5.2 No Significant Hazards Consideration Entergy Operations, Inc. (Entergy) hereby requests the following amendment for Grand Gulf Nuclear Station, Unit 1 (GGNS). Entergy proposes to amend Technical Specification (TS) 3.8.1, "AC Sources - Operating" to remove the remaining MODE restrictions for testing the High Pressure Core Spray (HPCS) Diesel Generator 13 (DG 13). The proposed change would remove the restriction associated with Surveillance Requirements (SR) that prohibits performing the required testing in MODES 1, 2, or 3. In conjunction with the letter referenced above this request will remove all current restrictions associated with testing of DG 13. The specific SR addressed in this submittal includes; SR 3.8.1.11, 3.8.1.12, 3.8.1.16, and 3.8.1.19. Entergy Operations, Inc. has evaluated whether or not a significant hazards consideration is involved with the proposed amendment by focusing on the three standards set forth in 10 CFR 50.92, "Issuance of amendment," as discussed below:

1. Does the proposed change involve a significant increase in the probability or consequences of an accident previously evaluated?

Response: No.

The HPCS DG and its associated emergency loads are accident mitigating features, not accident initiating equipment. Therefore, there will be no impact on any accident probabilities by the approval of the requested amendment.

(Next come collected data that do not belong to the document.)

(** * linter-eslint worker: request dispatcher, job runner and rule registry

    Shallow embedding of [src/worker.js] (the message handler, [lintJob] and
    [fixJob]) together with a model of the helper module [worker-helpers]
    that the worker calls and whose tests are in the repository. *)

From Stdlib Require Import List String Bool ZArith Lia PeanoNat.
Import ListNotations.

Local Open Scope string_scope.
Local Open Scope list_scope.

(** ** Paths

    A path as Node's [path] module sees it once normalised: whether it is
    rooted, and its segments. The empty relative path stands for ['.']
    (and for [''], which [Path.dirname] and [Path.join] treat alike). *)

Module Path.

Record t : Type := mk { absolute : bool; segments : list string }.

Definition root : t := mk true [].
Definition cwd : t := mk false [].

Definition eqb (p q : t) : bool :=
  Bool.eqb (absolute p) (absolute q)
  && (if list_eq_dec string_dec (segments p) (segments q) then true else false).

(** [Path.isAbsolute] *)
Definition isAbsolute (p : t) : bool := absolute p.

(** [Path.dirname]: drops the last segment; the root and ['.'] are their
    own parents. *)
Definition dirname (p : t) : t := mk (absolute p) (removelast (segments p)).

(** [Path.basename]: the last segment, as a relative path. *)
Definition basename (p : t) : t :=
  mk false (match rev (segments p) with [] => [] | s :: _ => [s] end).

(** [Path.join a b]: the segments of [b] appended to [a]. *)
Definition join (a b : t) : t := mk (absolute a) (segments a ++ segments b).

(** [join] with a list of plain segment names, as in
    [Path.join(dir, 'node_modules', 'eslint')]. *)
Definition sub (a : t) (names : list string) : t := join a (mk false names).

(** The part of [to] left after the longest common prefix with [from],
    and what is left of [from]. *)
Fixpoint strip (from to : list string) : list string * list string :=
  match from, to with
  | f :: from', x :: to' =>
      if String.eqb f x then strip from' to' else (from, to)
  | _, _ => (from, to)
  end.

(** [Path.relative from to]: one ['..'] for each segment of [from] below
    the common prefix, then the rest of [to]. *)
Definition relative (from to : t) : t :=
  let '(up, down) := strip (segments from) (segments to) in
  mk false (map (fun _ => "..") up ++ down).

(** [a] is [p] or a directory above it. *)
Fixpoint prefixb (a p : list string) : bool :=
  match a, p with
  | [], _ => true
  | x :: a', y :: p' => String.eqb x y && prefixb a' p'
  | _ :: _, [] => false
  end.

Definition isAncestor (a p : t) : bool :=
  Bool.eqb (absolute a) (absolute p) && prefixb (segments a) (segments p).

(** The directories from [p] up to the root, nearest first. *)
Fixpoint ancestorsRev (rsegs : list string) : list (list string) :=
  match rsegs with
  | [] => [[]]
  | _ :: up => rev rsegs :: ancestorsRev up
  end.

Definition ancestors (p : t) : list t :=
  map (mk (absolute p)) (ancestorsRev (rev (segments p))).

End Path.

(** ** JavaScript values carried through the worker *)

(** Rule metadata is a JSON-like value (schema, category, ...). *)
#[local] Set Warnings "-register-all".
Inductive Json : Type :=
| JNull
| JBool (b : bool)
| JNum (n : Z)
| JStr (s : string)
| JArr (items : list Json)
| JObj (fields : list (string * Json)).

(** Structural comparison of two values, field by field. *)
Fixpoint deepEqual (a b : Json) {struct a} : bool :=
  match a, b with
  | JNull, JNull => true
  | JBool x, JBool y => Bool.eqb x y
  | JNum x, JNum y => Z.eqb x y
  | JStr x, JStr y => String.eqb x y
  | JArr xs, JArr ys =>
      (fix items (xs ys : list Json) {struct xs} : bool :=
         match xs, ys with
         | [], [] => true
         | x :: xs', y :: ys' => deepEqual x y && items xs' ys'
         | _, _ => false
         end) xs ys
  | JObj fs, JObj gs =>
      (fix fields (fs gs : list (string * Json)) {struct fs} : bool :=
         match fs, gs with
         | [], [] => true
         | (k, x) :: fs', (l, y) :: gs' =>
             String.eqb k l && deepEqual x y && fields fs' gs'
         | _, _ => false
         end) fs gs
  | _, _ => false
  end.

(** A rule's metadata object: the object's identity (two objects built
    separately differ in it even when their contents agree) and its
    contents. *)
Record RuleMeta : Type := mkMeta { objectId : nat; props : Json }.

Definition sameValue (a b : RuleMeta) : bool := deepEqual (props a) (props b).

(** ** JavaScript [Map] keyed by rule id

    The entries in insertion order; a [Map] holds each key once. *)

Module JsMap.

Definition t : Type := list (string * RuleMeta).

Definition empty : t := [].

Definition keys (m : t) : list string := map fst m.

(** The typing invariant of a [Map]: no key twice. *)
Definition wf (m : t) : Prop := NoDup (keys m).

Definition size (m : t) : nat := List.length m.

Fixpoint get (m : t) (k : string) : option RuleMeta :=
  match m with
  | [] => None
  | (k', v) :: m' => if String.eqb k' k then Some v else get m' k
  end.

(** [m.set(k, v)]: overwrites in place when [k] is present, appends
    otherwise. *)
Fixpoint set (m : t) (k : string) (v : RuleMeta) : t :=
  match m with
  | [] => [(k, v)]
  | (k', v') :: m' =>
      if String.eqb k' k then (k', v) :: m' else (k', v') :: set m' k v
  end.

(** [m.clear()] *)
Definition clear (m : t) : t := empty.

(** [m.forEach((value, key) => ...)] threading the state the callback
    mutates. *)
Definition forEach {S : Type} (m : t) (f : RuleMeta -> string -> S -> S)
  (s : S) : S :=
  fold_left (fun acc kv => f (snd kv) (fst kv) acc) m s.

End JsMap.

(** ** Data model of the worker *)

(** The configuration object sent with each job. *)
Record Config : Type := mkConfig {
  useGlobalEslint : bool;
  globalNodePath : Path.t;
  advancedLocalNodeModules : option Path.t;
  disableFSCache : bool;
  disableEslintIgnore : bool;
  disableWhenNoEslintConfig : bool
}.

(** One diagnostic of the engine; the worker passes it through. *)
Record Diagnostic : Type := mkDiagnostic {
  ruleId : option string;
  severity : Z;
  line : Z;
  column : Z;
  message : string
}.

(** [{ results: [{ messages: [...] }] }] *)
Record LintResult : Type := mkResult { messages : list Diagnostic }.
Record Report : Type := mkReport { results : list LintResult }.

(** Where an engine installation was found: [{ path, type }], the type
    one of "bundled fallback", "global", "local project" and
    "advanced specified". *)
Module Descriptor.
Record t : Type := mk { path : Path.t; type : string }.
End Descriptor.

(** What a JavaScript call can throw. *)
Inductive Error : Type :=
| EngineNotFoundError
| EngineExecutionError
| JsError (msg : string).

Inductive Exc (A : Type) : Type :=
| Throws (e : Error)
| Returns (a : A).
Arguments Throws {A} e.
Arguments Returns {A} a.

(** Per-request rule overrides. *)
Definition RuleOverrides : Type := list (string * Json).

(** The options object [Helpers.getCLIEngineOptions] builds for the
    engine. *)
Definition CLIEngineOptions : Type := Json.

(** An engine instance, [new eslint.CLIEngine(options)]. *)
Record CLIEngine : Type := mkEngine {
  executeOnText : string -> Path.t -> Exc Report;
  definedRules : JsMap.t
}.

(** A loaded engine module. *)
Record ESLint : Type := mkESLint {
  newCLIEngine : CLIEngineOptions -> Exc CLIEngine;
  outputFixes : Report -> Exc unit
}.

(** The job description received as a message. *)
Module Job.
Record t : Type := mk {
  contents : string;
  type : string;
  config : Config;
  filePath : Path.t;
  projectPath : option Path.t;
  rules : option RuleOverrides;
  emitKey : string
}.
End Job.

(** What [emit] sends back. *)
Inductive Response : Type :=
| LintResponse (msgs : list Diagnostic)
    (updatedRules : option (list (string * RuleMeta)))
| FixResponse (status : string)
| DebugResponse (found : Descriptor.t)
| UndefinedResponse.

(** The calls a run's trace keeps, in the order made: the cache clear,
    the engine resolution, the configuration lookup, the engine's
    execution and fix output, the debug lookup, and what is emitted. *)
Inductive Event : Type :=
| FindCacheClear
| GetESLintInstance (fileDir : Path.t) (config : Config)
    (projectPath : option Path.t)
| GetConfigPath (fileDir : Path.t)
| ExecuteOnText (options : CLIEngineOptions) (contents : string)
    (filePath : Path.t)
| OutputFixes (report : Report)
| FindESLintDirectory (modulesDir : Path.t)
| Emit (emitKey : string) (response : Response).

(** The modules the worker imports: [worker-helpers],
    [is-config-at-home-root] and atom-linter's [findCached]. *)
Record Collaborators : Type := mkCollaborators {
  getESLintInstance : Path.t -> Config -> option Path.t -> Exc ESLint;
  getConfigPath : Path.t -> option Path.t;
  getRelativePath : Path.t -> Path.t -> Config -> option Path.t -> Path.t;
  getCLIEngineOptions :
    string -> Config -> option RuleOverrides -> Path.t -> Path.t ->
    option Path.t -> CLIEngineOptions;
  getRules : CLIEngine -> JsMap.t;
  didRulesChange : JsMap.t -> JsMap.t -> bool;
  findESLintDirectory : Path.t -> Config -> option Path.t -> Exc Descriptor.t;
  isConfigAtHomeRoot : Path.t -> bool;
  findCached : Path.t -> Path.t -> option Path.t
}.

to GNRO-2002/00006 Page 10 of 11 The design of plant equipment is not being modified by these proposed changes. As such, the ability of the DG to respond to a design basis accident will not be adversely impacted by these proposed changes. The capability of the DG to supply power in a timely manner will not be compromised by permitting performance of DG testing during periods of power operation. Additionally, limiting testing to only one DG at a time ensures that design basis requirement for backup power is met, should a fault occur on the tested DG. Therefore, there would be no significant impact on any accident consequences.

Therefore, the proposed change does not involve a significant increase in the probability or consequences of an accident previously evaluated.

2. Does the proposed change create the possibility of a new or different kind of accident from any accident previously evaluated?

Response: No.

No new accident causal mechanisms would be created as a result of NRC approval of this amendment request since no changes are being made to the plant that would introduce any new accident causal mechanisms. Equipment will be operated in the same configuration with the exception of the plant MODE in which the testing is currently conducted. This amendment request does not impact any plant systems that are accident initiators; neither does it adversely impact any accident mitigating systems.

Therefore, the proposed change does not create the possibility of a new or different kind of accident from any previously evaluated.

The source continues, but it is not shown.